Mr. Michael Moore (Tweeddale, Ettrick and Lauderdale): Like the hon. Member for Oldham, East and Saddleworth (Mr. Woolas), I congratulate the hon. Member for Tiverton and Honiton (Mrs. Browning) on securing the debate and bringing this important matter before the House. I am especially grateful for the opportunity to participate in the debate, not least because of the significance of textiles to my area in the Scottish borders. In that area, as in many other parts of the country, there has been a gradual decline over several years in the number of jobs in the textiles sector. In the late 1960s, in an area with a population of 100,000, about 14,000 jobs depended on the industry; two years ago, the number of jobs was down to about 5,000. However, the textile industry still represents 50 per cent. of manufacturing jobs in the Scottish borders and in certain towns--not least, where I live in Innerleithen--96 per cent. of jobs are dependent on textiles. In the much larger town of Hawick, the figure is 88 per cent., which is still a large percentage.
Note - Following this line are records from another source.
(* ===== verification/Bytes.v ===== *)
(** * encoding/binary: big-endian integers in byte strings

    [put_be n z] is what PutUint16/32/64 write for n = 2, 4, 8; [get_be] what Uint16/32/64
    read from a string of that length. *)

From S2P Require Import Prelude.

Definition zb (z : Z) : ascii := Nb (Z.to_N (z mod 256)).
Definition bz (c : ascii) : Z := Z.of_N (bN c).

Fixpoint put_be (n : nat) (z : Z) : string :=
  match n with
  | O => ""
  | S n' => String (zb (z / 256 ^ Z.of_nat n')) (put_be n' z)
  end.

Fixpoint get_acc (acc : Z) (s : string) : Z :=
  match s with
  | "" => acc
  | String c r => get_acc (acc * 256 + bz c) r
  end.
Definition get_be (s : string) : Z := get_acc 0 s.

(** n zero bytes. *)
Fixpoint zeros (n : nat) : string := match n with O => "" | S n' => String (Nb 0) (zeros n') end.

Lemma bz_range c : (0 <= bz c < 256)%Z.
Proof. unfold bz. pose proof (bN_lt c). lia. Qed.

Lemma bz_zb z : bz (zb z) = (z mod 256)%Z.
Proof. unfold bz, zb. pose proof (Z.mod_pos_bound z 256 ltac:(lia)). rewrite bN_Nb by lia. lia. Qed.

Lemma zb_bz c : zb (bz c) = c.
Proof. unfold zb, bz. pose proof (bN_lt c). rewrite Z.mod_small by lia. rewrite N2Z.id. apply Nb_bN. Qed.

Lemma slen_put n z : slen (put_be n z) = n.
Proof. induction n; simpl; congruence. Qed.

Lemma slen_zeros n : slen (zeros n) = n.
Proof. induction n; simpl; congruence. Qed.

Lemma get_acc_put n z acc : (0 <= z)%Z → get_acc acc (put_be n z) = (acc * 256 ^ Z.of_nat n + z mod 256 ^ Z.of_nat n)%Z.
Proof.
  intros Hz. revert acc. induction n as [|n IH]; intros acc; [simpl; rewrite Z.mod_1_r; lia|].
  cbn [put_be get_acc]. rewrite IH, bz_zb, Nat2Z.inj_succ, Z.pow_succ_r by lia.
  set (p := (256 ^ Z.of_nat n)%Z). assert (0 < p)%Z by (subst p; apply Z.pow_pos_nonneg; lia).
  rewrite (Z.mul_comm 256 p), Z.rem_mul_r by lia. ring.
Qed.

(** Reading back what was written. *)
Lemma get_put n z : (0 <= z < 256 ^ Z.of_nat n)%Z → get_be (put_be n z) = z.
Proof. intros Hz. unfold get_be. rewrite get_acc_put by lia. rewrite Z.mod_small; lia. Qed.

Lemma get_acc_range acc s : (0 <= acc)%Z → (acc * 256 ^ Z.of_nat (slen s) <= get_acc acc s < (acc + 1) * 256 ^ Z.of_nat (slen s))%Z.
Proof.
  revert acc. induction s as [|c s IH]; intros acc Ha; simpl get_acc; [simpl; lia|].
  pose proof (bz_range c). specialize (IH (acc * 256 + bz c)%Z ltac:(lia)).
  change (slen (String c s)) with (S (slen s)). rewrite Nat2Z.inj_succ, Z.pow_succ_r by lia.
  set (p := (256 ^ Z.of_nat (slen s))%Z) in *. assert (0 < p)%Z by (subst p; apply Z.pow_pos_nonneg; lia). nia.
Qed.

Lemma get_be_range s : (0 <= get_be s < 256 ^ Z.of_nat (slen s))%Z.
Proof. unfold get_be. pose proof (get_acc_range 0 s). lia. Qed.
Over the past couple of years, we in the borders have not needed to seek out troubles. There has been a range of job losses, in farming and electronics but, especially in textiles. Companies such as Claridge Mills, Ettrick and Yarrow Spinners, Laidlaw and Fairgrieve, Gardiners and, in the constituency of my hon. Friend the Member for Roxburgh and Berwickshire (Mr. Kirkwood), Pringle have all suffered significant job losses and some of the smaller companies are now closed. That is a roll call of some of the finest names in textiles in Scotland, perhaps even in the United Kingdom, and people are concerned about what the future holds for the industry, especially during the next few weeks and months.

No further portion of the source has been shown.